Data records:
Definition repo_invalid (src : string) : option project_invalid :=
  if String.eqb src "!*" then Some (InvalidSourceRepo src) else None.

Definition validate_repos (l : list string) : option project_invalid :=
  (check_loop repo_invalid id DuplicateSourceRepo (test no_test) ∅ l).2.

(** *** Roles *)

Definition alnum (c : ascii) : bool :=
  let n := nat_of_ascii c in
  (Nat.leb 97 n && Nat.leb n 122) || (Nat.leb 65 n && Nat.leb n 90) || (Nat.leb 48 n && Nat.leb n 57).

Definition role_char (c : ascii) : bool := alnum c || Ascii.eqb c "-" || Ascii.eqb c "_".

(** The last character of [c] followed by [s] *)
Fixpoint last_char (c : ascii) (s : string) : ascii :=
  match s with "" => c | String d r => last_char d r end.

(** [roleNameRegexp] *)
Definition role_name_match (name : string) : bool :=
  match name with
  | "" => false
  | String c r => alnum c && forall_chars role_char r && alnum (last_char c r)
  end.

Definition validateRoleName (name : string) : option project_invalid :=
  if role_name_match name then None else Some (InvalidRoleName name).

Definition validActions : list string := ["get"; "create"; "update"; "delete"; "sync"; "override"; "*"].

(** The patterns are not anchored, and [.*] matches the empty text. *)
Definition isValidAction (action : string) : bool :=
  existsb (String.eqb action) validActions || Contains action "action/" || Contains action "update/" ||
  Contains action "delete/".

Definition word_char (c : ascii) : bool := alnum c || Ascii.eqb c "_".
Definition object_char (c : ascii) : bool :=
  Ascii.eqb c "*" || word_char c || Ascii.eqb c "-" || Ascii.eqb c ".".
Definition object_part (s : string) : bool := negb (String.eqb s "") && forall_chars object_char s.

(** The regular expression: the project, then one or two parts after slashes *)
Definition isValidObject (proj object : string) : bool :=
  match CutPrefix proj object with
  | None => false
  | Some rest =>
      match Split rest "/" with
      | ["" ; a] => object_part a
      | ["" ; a; b] => object_part a && object_part b
      | _ => false
      end
  end.

(** [rbac.ProjectScoped] *)
Definition ProjectScoped : list string :=
  ["applications"; "applicationsets"; "logs"; "exec"; "clusters"; "repositories"].

Definition role_subject (proj role : string) : string := "proj:" +:+ proj +:+ ":" +:+ role.

Definition policy_valid (proj role policy : string) : bool :=
  match Trim_spaces <$> Split policy "," with
  | [p; subject; resource; action; object; effect] =>
      String.eqb p "p" && String.eqb subject (role_subject proj role) &&
      existsb (String.eqb resource) ProjectScoped && isValidAction action && isValidObject proj object &&
      (String.eqb effect "allow" || String.eqb effect "deny")
  | _ => false
  end.

(** The components are tested one after the other, each with its message. *)
Definition validatePolicy (proj role policy : string) : option project_invalid :=
  if policy_valid proj role policy then None else Some (InvalidPolicy policy).

(** Code points: every byte that does not continue one *)
Fixpoint rune_count (s : string) : nat :=
  match s with
  | "" => 0
  | String c r => (if Nat.leb 128 (nat_of_ascii c) && Nat.ltb (nat_of_ascii c) 192 then 0 else 1) + rune_count r
  end.

Definition starts_with_space (s : string) : bool := if cut_any space_encodings s is Some _ then true else false.
Definition ends_with_space (s : string) : bool :=
  if cut_any (string_rev <$> space_encodings) (string_rev s) is Some _ then true else false.

Definition double_quote : string := bytes [34].

(** [invalidChars] *)
Definition invalidChars : string := bytes [34; 10; 13; 9].

(** The name inside its quotes, or [None] if a name with a comma has none *)
Definition unquote_group (name : string) : option string :=
  if Nat.ltb 1 (String.length name) && HasPrefix name double_quote && HasSuffix name double_quote
  then Some (String.substring 1 (String.length name - 2) name)
  else if Contains name "," then None else Some name.

Definition group_valid (group : string) : bool :=
  match unquote_group (TrimSpace group) with
  | None => false
  | Some name =>
      negb (String.eqb name "") && negb (ContainsAny name invalidChars) &&
      negb (Nat.ltb 1 (rune_count group) && starts_with_space group) &&
      negb (Nat.ltb 1 (rune_count group) && ends_with_space group)
  end.

Definition validateGroupName (group : string) : option project_invalid :=
  if group_valid group then None else Some (InvalidGroup group).

Definition validate_policies (proj role : string) (l : list string) : option project_invalid :=
  (check_loop no_test id (λ p, DuplicatePolicy p role) (test (validatePolicy proj role)) ∅ l).2.

Definition validate_groups (role : string) (l : list string) : option project_invalid :=
  (check_loop no_test id (λ g, DuplicateGroup g role) (test validateGroupName) ∅ l).2.

(** The first error of a sequence of tests *)
Definition first_of (l : list (option project_invalid)) : option project_invalid :=
  foldr (λ x r, match x with Some e => Some e | None => r end) None l.

Definition validate_role (proj : string) (role : ProjectRole) : option project_invalid :=
  first_of [validateRoleName (RoleName role); validate_policies proj (RoleName role) (Policies role);
            validate_groups (RoleName role) (Groups role)].

Definition validate_roles (proj : string) (l : list ProjectRole) : option project_invalid :=
  (check_loop no_test RoleName (λ r, DuplicateRole (RoleName r)) (test (validate_role proj)) ∅ l).2.

(** *** Sync windows and service accounts *)

(** The hash of the binary encoding of a window (gob, xxhash); [None] is an encoding
    error. *)
Class WindowHash : Type := { gob_hash : SyncWindow → option Z }.

(** [ManualSync], [Description] and [SyncOverrun] are no part of the identity. *)
Definition identityWindow (w : SyncWindow) : SyncWindow :=
  {| Kind := Kind w; Schedule := Schedule w; Duration := Duration w; Applications := Applications w;
     Namespaces := Namespaces w; Clusters := Clusters w; ManualSync := false; TimeZone := TimeZone w;
     UseAndOperator := UseAndOperator w; Description := ""; SyncOverrun := false |}.

Definition serviceAccountDisallowedCharSet : string := "!*[]{}" +:+ bytes [92] +:+ "/".

Definition account_key (a : ApplicationDestinationServiceAccount) : string :=
  AccountServer a +:+ "/" +:+ AccountNamespace a.

Definition set_SyncWindows (p : AppProject) (w : SyncWindows) : AppProject :=
  {| ProjName := ProjName p; Destinations := Destinations p;
     PermitOnlyProjectScopedClusters := PermitOnlyProjectScopedClusters p;
     SourceNamespaces := SourceNamespaces p; SourceRepos := SourceRepos p;
     ClusterResourceWhitelist := ClusterResourceWhitelist p; ClusterResourceBlacklist := ClusterResourceBlacklist p;
     NamespaceResourceWhitelist := NamespaceResourceWhitelist p;
     NamespaceResourceBlacklist := NamespaceResourceBlacklist p; ProjSyncWindows := w;
     DestinationServiceAccounts := DestinationServiceAccounts p;
     Roles := Roles p; JWTTokensByRole := JWTTokensByRole p |}.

» Activity
For this task, write out exactly the lines of the entries above, starting at the line with "Definition validate_groups (role" and ending at the line with "(** *** Sync windows and service accounts *)", both included, and no others.

» Output of the task
Definition validate_groups (role : string) (l : list string) : option project_invalid :=
  (check_loop no_test id (λ g, DuplicateGroup g role) (test validateGroupName) ∅ l).2.

(** The first error of a sequence of tests *)
Definition first_of (l : list (option project_invalid)) : option project_invalid :=
  foldr (λ x r, match x with Some e => Some e | None => r end) None l.

Definition validate_role (proj : string) (role : ProjectRole) : option project_invalid :=
  first_of [validateRoleName (RoleName role); validate_policies proj (RoleName role) (Policies role);
            validate_groups (RoleName role) (Groups role)].

Definition validate_roles (proj : string) (l : list ProjectRole) : option project_invalid :=
  (check_loop no_test RoleName (λ r, DuplicateRole (RoleName r)) (test (validate_role proj)) ∅ l).2.

(** *** Sync windows and service accounts *)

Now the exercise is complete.